## [Exercise prompt]
Word for word, copy every line of the data.

## [Stored data]
= = = = =

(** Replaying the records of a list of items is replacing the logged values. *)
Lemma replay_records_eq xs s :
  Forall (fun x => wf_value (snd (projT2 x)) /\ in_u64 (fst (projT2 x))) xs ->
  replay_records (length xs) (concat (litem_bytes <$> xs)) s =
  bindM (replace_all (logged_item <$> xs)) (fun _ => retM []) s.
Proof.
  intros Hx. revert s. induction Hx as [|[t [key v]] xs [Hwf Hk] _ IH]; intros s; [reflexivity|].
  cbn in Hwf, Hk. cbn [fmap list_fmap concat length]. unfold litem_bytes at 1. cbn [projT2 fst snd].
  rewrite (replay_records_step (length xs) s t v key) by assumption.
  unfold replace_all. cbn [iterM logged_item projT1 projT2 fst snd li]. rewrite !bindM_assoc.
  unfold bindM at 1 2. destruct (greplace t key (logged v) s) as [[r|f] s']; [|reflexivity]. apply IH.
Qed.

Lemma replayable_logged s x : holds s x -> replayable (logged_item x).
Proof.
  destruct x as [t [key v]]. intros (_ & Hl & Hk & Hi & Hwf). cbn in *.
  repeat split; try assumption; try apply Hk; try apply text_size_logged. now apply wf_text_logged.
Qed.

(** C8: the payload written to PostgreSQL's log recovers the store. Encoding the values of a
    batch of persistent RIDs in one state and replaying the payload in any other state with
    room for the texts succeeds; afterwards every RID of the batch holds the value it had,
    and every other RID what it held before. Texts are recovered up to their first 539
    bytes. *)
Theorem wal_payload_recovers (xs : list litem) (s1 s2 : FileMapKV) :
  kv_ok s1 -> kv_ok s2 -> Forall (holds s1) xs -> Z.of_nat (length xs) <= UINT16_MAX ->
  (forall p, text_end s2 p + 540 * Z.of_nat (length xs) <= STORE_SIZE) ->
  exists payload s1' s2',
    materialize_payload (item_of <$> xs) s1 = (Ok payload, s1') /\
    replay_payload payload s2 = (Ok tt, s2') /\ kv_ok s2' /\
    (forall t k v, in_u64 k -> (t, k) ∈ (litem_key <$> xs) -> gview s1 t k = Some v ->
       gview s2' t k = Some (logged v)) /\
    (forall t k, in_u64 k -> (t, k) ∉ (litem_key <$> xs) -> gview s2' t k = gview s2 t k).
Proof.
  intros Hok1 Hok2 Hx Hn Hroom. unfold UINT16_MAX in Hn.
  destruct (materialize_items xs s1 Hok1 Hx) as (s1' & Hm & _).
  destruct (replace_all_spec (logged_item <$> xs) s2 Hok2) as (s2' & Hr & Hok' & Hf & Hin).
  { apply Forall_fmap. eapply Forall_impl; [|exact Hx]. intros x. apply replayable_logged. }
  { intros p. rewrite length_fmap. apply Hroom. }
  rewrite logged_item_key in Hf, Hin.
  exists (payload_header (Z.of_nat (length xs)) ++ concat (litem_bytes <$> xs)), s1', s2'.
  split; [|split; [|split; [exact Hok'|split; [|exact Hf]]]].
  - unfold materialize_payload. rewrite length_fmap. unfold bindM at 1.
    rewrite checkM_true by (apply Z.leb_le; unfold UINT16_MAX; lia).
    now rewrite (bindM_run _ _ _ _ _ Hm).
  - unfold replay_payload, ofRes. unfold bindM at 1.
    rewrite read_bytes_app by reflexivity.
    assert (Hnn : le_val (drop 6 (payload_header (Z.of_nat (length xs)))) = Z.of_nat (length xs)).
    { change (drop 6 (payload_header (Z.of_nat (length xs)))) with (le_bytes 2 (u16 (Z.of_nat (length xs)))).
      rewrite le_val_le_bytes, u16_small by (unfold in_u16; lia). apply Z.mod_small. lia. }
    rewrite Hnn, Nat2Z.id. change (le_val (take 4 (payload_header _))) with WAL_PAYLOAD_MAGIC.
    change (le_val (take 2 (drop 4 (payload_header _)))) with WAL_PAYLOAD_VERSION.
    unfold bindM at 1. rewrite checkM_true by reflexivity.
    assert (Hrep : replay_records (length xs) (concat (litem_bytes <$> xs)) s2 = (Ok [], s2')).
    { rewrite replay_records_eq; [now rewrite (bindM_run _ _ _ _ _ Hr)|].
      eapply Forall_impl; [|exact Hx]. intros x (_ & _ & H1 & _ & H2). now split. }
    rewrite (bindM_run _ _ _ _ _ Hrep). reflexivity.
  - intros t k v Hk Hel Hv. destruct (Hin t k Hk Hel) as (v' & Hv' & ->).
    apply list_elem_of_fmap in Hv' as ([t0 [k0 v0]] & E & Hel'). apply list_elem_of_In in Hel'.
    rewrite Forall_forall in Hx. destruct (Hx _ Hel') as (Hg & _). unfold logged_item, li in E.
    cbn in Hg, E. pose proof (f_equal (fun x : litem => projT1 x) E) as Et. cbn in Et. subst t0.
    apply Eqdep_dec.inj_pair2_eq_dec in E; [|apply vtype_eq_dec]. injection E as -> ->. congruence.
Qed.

= = = = =

## [Answer for the task]
(** Replaying the records of a list of items is replacing the logged values. *)
Lemma replay_records_eq xs s :
  Forall (fun x => wf_value (snd (projT2 x)) /\ in_u64 (fst (projT2 x))) xs ->
  replay_records (length xs) (concat (litem_bytes <$> xs)) s =
  bindM (replace_all (logged_item <$> xs)) (fun _ => retM []) s.
Proof.
  intros Hx. revert s. induction Hx as [|[t [key v]] xs [Hwf Hk] _ IH]; intros s; [reflexivity|].
  cbn in Hwf, Hk. cbn [fmap list_fmap concat length]. unfold litem_bytes at 1. cbn [projT2 fst snd].
  rewrite (replay_records_step (length xs) s t v key) by assumption.
  unfold replace_all. cbn [iterM logged_item projT1 projT2 fst snd li]. rewrite !bindM_assoc.
  unfold bindM at 1 2. destruct (greplace t key (logged v) s) as [[r|f] s']; [|reflexivity]. apply IH.
Qed.

Lemma replayable_logged s x : holds s x -> replayable (logged_item x).
Proof.
  destruct x as [t [key v]]. intros (_ & Hl & Hk & Hi & Hwf). cbn in *.
  repeat split; try assumption; try apply Hk; try apply text_size_logged. now apply wf_text_logged.
Qed.

(** C8: the payload written to PostgreSQL's log recovers the store. Encoding the values of a
    batch of persistent RIDs in one state and replaying the payload in any other state with
    room for the texts succeeds; afterwards every RID of the batch holds the value it had,
    and every other RID what it held before. Texts are recovered up to their first 539
    bytes. *)
Theorem wal_payload_recovers (xs : list litem) (s1 s2 : FileMapKV) :
  kv_ok s1 -> kv_ok s2 -> Forall (holds s1) xs -> Z.of_nat (length xs) <= UINT16_MAX ->
  (forall p, text_end s2 p + 540 * Z.of_nat (length xs) <= STORE_SIZE) ->
  exists payload s1' s2',
    materialize_payload (item_of <$> xs) s1 = (Ok payload, s1') /\
    replay_payload payload s2 = (Ok tt, s2') /\ kv_ok s2' /\
    (forall t k v, in_u64 k -> (t, k) ∈ (litem_key <$> xs) -> gview s1 t k = Some v ->
       gview s2' t k = Some (logged v)) /\
    (forall t k, in_u64 k -> (t, k) ∉ (litem_key <$> xs) -> gview s2' t k = gview s2 t k).
Proof.
  intros Hok1 Hok2 Hx Hn Hroom. unfold UINT16_MAX in Hn.
  destruct (materialize_items xs s1 Hok1 Hx) as (s1' & Hm & _).
  destruct (replace_all_spec (logged_item <$> xs) s2 Hok2) as (s2' & Hr & Hok' & Hf & Hin).
  { apply Forall_fmap. eapply Forall_impl; [|exact Hx]. intros x. apply replayable_logged. }
  { intros p. rewrite length_fmap. apply Hroom. }
  rewrite logged_item_key in Hf, Hin.
  exists (payload_header (Z.of_nat (length xs)) ++ concat (litem_bytes <$> xs)), s1', s2'.
  split; [|split; [|split; [exact Hok'|split; [|exact Hf]]]].
  - unfold materialize_payload. rewrite length_fmap. unfold bindM at 1.
    rewrite checkM_true by (apply Z.leb_le; unfold UINT16_MAX; lia).
    now rewrite (bindM_run _ _ _ _ _ Hm).
  - unfold replay_payload, ofRes. unfold bindM at 1.
    rewrite read_bytes_app by reflexivity.
    assert (Hnn : le_val (drop 6 (payload_header (Z.of_nat (length xs)))) = Z.of_nat (length xs)).
    { change (drop 6 (payload_header (Z.of_nat (length xs)))) with (le_bytes 2 (u16 (Z.of_nat (length xs)))).
      rewrite le_val_le_bytes, u16_small by (unfold in_u16; lia). apply Z.mod_small. lia. }
    rewrite Hnn, Nat2Z.id. change (le_val (take 4 (payload_header _))) with WAL_PAYLOAD_MAGIC.
    change (le_val (take 2 (drop 4 (payload_header _)))) with WAL_PAYLOAD_VERSION.
    unfold bindM at 1. rewrite checkM_true by reflexivity.
    assert (Hrep : replay_records (length xs) (concat (litem_bytes <$> xs)) s2 = (Ok [], s2')).
    { rewrite replay_records_eq; [now rewrite (bindM_run _ _ _ _ _ Hr)|].
      eapply Forall_impl; [|exact Hx]. intros x (_ & _ & H1 & _ & H2). now split. }
    rewrite (bindM_run _ _ _ _ _ Hrep). reflexivity.
  - intros t k v Hk Hel Hv. destruct (Hin t k Hk Hel) as (v' & Hv' & ->).
    apply list_elem_of_fmap in Hv' as ([t0 [k0 v0]] & E & Hel'). apply list_elem_of_In in Hel'.
    rewrite Forall_forall in Hx. destruct (Hx _ Hel') as (Hg & _). unfold logged_item, li in E.
    cbn in Hg, E. pose proof (f_equal (fun x : litem => projT1 x) E) as Et. cbn in Et. subst t0.
    apply Eqdep_dec.inj_pair2_eq_dec in E; [|apply vtype_eq_dec]. injection E as -> ->. congruence.
Qed.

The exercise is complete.